--- DATA SUPPLIED ---
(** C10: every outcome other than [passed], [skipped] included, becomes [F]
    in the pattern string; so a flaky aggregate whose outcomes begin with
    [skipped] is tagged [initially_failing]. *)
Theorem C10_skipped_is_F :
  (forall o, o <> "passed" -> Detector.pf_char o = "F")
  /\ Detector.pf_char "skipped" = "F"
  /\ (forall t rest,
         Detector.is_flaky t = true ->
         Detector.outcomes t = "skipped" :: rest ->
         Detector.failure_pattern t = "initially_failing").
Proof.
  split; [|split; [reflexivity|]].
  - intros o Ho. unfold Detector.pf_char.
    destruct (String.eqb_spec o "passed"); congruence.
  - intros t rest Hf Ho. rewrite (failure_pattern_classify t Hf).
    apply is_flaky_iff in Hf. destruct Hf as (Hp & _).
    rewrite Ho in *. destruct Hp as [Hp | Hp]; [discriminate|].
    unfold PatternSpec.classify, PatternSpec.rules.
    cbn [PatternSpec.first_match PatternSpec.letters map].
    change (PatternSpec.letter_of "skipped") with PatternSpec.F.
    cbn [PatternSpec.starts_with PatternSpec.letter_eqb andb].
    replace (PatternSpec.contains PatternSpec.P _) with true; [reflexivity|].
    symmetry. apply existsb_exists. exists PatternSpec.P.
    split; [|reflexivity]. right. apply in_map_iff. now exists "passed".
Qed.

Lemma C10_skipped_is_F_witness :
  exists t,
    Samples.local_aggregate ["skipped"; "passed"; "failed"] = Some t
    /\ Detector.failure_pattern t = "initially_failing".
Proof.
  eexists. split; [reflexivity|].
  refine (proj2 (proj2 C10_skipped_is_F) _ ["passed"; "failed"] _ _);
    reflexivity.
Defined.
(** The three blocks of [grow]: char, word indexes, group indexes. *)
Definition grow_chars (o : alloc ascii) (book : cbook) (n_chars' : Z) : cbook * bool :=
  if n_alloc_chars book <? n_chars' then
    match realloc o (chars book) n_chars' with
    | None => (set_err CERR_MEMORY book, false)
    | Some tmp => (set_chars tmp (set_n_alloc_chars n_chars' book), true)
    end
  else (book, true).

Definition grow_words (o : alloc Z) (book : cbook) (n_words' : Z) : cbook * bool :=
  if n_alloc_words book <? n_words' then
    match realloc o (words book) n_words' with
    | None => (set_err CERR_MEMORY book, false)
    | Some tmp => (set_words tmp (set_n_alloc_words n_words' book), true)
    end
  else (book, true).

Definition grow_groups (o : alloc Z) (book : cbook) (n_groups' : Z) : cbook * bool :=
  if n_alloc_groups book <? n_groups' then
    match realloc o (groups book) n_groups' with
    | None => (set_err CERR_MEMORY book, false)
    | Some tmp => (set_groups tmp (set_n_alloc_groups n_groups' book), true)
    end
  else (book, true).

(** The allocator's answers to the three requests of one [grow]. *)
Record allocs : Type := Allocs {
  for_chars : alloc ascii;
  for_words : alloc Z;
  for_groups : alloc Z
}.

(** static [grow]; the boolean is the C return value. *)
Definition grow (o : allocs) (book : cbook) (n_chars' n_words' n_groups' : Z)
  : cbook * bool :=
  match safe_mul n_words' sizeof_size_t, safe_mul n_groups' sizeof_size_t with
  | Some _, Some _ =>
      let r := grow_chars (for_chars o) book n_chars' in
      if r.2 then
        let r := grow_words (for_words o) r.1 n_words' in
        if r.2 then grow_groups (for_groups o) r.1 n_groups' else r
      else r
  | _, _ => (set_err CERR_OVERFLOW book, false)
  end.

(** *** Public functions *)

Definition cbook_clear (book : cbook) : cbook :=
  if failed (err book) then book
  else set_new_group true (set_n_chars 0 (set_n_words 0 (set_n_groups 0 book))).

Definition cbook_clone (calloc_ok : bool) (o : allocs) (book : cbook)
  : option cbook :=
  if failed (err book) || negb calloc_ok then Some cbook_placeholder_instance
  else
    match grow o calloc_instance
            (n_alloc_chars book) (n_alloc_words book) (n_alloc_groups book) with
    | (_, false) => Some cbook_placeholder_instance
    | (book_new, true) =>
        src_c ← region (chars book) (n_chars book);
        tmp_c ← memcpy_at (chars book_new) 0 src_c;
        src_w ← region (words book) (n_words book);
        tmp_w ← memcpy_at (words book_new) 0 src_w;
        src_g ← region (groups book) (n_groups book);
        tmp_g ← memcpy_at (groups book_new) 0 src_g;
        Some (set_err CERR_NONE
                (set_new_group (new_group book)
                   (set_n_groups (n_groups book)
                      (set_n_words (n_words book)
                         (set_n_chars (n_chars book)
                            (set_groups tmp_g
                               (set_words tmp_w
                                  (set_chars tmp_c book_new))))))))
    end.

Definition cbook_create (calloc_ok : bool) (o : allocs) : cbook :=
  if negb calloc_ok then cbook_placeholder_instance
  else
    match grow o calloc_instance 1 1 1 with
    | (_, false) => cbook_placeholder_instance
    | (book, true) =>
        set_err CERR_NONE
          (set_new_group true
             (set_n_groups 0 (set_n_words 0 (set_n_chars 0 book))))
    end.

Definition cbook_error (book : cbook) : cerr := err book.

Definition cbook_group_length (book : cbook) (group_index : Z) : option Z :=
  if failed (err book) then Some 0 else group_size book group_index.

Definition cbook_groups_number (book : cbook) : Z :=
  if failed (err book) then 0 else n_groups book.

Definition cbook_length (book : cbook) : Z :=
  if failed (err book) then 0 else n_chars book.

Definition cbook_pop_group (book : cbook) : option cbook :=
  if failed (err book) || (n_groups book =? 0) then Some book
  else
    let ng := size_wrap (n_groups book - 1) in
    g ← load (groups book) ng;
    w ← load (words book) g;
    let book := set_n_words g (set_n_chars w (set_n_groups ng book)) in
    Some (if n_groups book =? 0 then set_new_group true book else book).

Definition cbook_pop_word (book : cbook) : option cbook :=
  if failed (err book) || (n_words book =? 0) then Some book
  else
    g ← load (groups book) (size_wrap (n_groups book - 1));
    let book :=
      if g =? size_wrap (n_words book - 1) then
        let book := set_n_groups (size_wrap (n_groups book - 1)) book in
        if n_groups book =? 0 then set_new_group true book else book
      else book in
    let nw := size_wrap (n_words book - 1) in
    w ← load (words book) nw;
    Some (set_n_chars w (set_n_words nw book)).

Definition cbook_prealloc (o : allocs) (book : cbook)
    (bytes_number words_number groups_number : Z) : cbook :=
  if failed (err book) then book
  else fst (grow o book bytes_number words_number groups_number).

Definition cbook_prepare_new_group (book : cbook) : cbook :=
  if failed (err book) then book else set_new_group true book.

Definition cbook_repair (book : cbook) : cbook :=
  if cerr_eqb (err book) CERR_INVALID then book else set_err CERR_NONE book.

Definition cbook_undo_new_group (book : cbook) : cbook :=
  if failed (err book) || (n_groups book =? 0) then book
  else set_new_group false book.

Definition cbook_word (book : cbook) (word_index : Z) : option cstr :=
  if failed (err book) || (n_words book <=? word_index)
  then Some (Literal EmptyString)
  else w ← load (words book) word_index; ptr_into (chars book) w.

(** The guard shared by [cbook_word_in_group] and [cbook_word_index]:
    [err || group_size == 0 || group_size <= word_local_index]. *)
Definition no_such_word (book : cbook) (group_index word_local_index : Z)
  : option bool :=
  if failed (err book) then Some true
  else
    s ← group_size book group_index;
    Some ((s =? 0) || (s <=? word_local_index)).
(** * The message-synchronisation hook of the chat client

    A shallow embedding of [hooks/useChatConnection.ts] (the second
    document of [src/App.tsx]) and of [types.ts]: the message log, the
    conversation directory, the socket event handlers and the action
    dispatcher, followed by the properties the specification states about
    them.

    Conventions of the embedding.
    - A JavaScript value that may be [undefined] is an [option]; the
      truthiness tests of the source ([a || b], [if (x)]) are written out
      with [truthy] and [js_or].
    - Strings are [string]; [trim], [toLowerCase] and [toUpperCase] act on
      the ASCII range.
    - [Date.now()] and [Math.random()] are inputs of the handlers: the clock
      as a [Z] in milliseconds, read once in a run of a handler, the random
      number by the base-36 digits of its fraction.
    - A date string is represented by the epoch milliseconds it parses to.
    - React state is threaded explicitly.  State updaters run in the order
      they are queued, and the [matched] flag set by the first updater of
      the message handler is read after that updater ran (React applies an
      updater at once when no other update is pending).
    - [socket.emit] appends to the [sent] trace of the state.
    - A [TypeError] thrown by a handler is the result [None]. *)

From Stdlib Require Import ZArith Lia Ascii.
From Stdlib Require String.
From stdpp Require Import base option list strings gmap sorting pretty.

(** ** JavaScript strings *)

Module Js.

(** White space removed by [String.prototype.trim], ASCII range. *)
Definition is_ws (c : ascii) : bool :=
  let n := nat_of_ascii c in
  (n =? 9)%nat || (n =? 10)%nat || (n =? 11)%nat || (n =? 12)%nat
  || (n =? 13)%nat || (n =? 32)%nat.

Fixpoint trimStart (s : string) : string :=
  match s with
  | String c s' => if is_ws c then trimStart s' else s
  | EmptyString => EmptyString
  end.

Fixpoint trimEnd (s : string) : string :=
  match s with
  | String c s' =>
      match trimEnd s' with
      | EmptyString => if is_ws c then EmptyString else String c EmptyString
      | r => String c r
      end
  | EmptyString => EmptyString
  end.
---
--- DATA SUPPLIED ---
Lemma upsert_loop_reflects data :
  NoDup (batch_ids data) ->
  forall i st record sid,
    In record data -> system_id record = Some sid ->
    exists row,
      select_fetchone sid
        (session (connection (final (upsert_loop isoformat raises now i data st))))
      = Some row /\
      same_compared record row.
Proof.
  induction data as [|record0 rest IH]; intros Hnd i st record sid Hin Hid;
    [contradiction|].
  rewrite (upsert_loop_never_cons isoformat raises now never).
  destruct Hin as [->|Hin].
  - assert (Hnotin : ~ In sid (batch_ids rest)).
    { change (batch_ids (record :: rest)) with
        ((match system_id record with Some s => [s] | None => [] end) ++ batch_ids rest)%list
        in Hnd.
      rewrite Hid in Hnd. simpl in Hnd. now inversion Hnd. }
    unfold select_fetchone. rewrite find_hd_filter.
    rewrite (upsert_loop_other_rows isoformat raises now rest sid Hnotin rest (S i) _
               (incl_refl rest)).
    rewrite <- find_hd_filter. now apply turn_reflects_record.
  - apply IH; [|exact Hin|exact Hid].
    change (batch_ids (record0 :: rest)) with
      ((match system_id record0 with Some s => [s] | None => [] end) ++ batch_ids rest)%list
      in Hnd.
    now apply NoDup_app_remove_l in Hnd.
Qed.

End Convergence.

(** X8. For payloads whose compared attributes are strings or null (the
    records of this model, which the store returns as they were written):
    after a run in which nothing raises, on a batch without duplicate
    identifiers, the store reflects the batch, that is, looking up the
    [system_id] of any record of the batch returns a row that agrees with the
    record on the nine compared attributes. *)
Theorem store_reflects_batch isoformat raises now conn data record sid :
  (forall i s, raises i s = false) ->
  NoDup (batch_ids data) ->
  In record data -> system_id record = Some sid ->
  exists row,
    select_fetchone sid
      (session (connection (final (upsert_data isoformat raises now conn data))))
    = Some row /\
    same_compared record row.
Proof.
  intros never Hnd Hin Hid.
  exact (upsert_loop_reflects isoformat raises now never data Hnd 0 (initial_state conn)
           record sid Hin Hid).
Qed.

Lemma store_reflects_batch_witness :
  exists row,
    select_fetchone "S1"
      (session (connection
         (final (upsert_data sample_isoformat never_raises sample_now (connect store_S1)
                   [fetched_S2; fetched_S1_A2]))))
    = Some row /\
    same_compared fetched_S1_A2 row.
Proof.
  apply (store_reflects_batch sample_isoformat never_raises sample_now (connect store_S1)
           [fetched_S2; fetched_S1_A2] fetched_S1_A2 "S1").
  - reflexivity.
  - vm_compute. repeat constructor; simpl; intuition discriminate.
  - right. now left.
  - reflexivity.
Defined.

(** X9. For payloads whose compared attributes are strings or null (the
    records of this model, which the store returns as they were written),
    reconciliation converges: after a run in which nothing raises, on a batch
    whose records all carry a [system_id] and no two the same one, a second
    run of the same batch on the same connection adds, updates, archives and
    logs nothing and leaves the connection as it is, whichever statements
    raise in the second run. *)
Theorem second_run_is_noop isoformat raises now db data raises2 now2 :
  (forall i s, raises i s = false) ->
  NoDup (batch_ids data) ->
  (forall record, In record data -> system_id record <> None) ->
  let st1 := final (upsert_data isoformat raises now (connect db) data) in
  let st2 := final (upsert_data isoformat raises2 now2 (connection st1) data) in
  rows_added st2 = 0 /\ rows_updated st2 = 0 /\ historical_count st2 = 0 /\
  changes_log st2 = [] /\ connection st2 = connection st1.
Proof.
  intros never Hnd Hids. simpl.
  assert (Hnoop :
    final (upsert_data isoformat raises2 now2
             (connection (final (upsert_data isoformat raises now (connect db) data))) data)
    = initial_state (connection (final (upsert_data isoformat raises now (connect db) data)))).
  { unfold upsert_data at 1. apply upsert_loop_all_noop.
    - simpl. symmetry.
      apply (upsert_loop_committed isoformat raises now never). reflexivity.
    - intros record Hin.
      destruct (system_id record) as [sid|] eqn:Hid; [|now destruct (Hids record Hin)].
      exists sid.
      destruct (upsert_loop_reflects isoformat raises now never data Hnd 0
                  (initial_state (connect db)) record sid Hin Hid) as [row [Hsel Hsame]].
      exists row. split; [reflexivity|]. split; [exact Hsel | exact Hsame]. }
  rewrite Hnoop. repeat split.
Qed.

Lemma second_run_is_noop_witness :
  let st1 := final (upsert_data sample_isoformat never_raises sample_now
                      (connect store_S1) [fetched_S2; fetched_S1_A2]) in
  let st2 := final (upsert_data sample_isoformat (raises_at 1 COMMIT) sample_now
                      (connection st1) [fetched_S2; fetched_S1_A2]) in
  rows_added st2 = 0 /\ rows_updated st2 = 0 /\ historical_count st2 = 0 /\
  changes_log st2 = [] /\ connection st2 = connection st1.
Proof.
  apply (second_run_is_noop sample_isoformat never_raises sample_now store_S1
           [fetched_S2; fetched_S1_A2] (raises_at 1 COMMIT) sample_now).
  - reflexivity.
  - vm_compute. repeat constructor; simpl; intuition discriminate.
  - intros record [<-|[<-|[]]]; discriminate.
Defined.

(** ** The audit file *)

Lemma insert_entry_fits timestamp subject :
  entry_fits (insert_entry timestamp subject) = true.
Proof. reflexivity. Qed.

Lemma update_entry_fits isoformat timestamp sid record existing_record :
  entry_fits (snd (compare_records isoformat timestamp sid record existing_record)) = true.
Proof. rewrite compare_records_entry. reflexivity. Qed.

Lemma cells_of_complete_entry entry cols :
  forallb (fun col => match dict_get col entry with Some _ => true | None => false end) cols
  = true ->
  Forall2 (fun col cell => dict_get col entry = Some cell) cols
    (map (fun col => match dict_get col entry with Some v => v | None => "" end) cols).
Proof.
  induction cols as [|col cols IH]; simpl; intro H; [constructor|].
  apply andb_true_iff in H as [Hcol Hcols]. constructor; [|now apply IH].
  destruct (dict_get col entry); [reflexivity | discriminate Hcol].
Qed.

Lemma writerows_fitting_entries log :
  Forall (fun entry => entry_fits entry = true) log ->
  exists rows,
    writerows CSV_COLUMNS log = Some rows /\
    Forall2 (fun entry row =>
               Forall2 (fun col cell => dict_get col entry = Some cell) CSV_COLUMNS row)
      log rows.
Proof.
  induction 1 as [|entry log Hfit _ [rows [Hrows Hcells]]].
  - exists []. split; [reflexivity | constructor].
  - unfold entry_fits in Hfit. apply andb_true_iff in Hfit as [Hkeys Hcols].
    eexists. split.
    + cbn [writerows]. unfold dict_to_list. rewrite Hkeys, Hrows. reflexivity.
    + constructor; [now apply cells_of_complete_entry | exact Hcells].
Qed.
---
**ACTIVITY**
Your task is to find every line above containing the word "once" and copy it.

**RESPONSE BOX**
      as a [Z] in milliseconds, read once in a run of a handler, the random
      updater at once when no other update is pending).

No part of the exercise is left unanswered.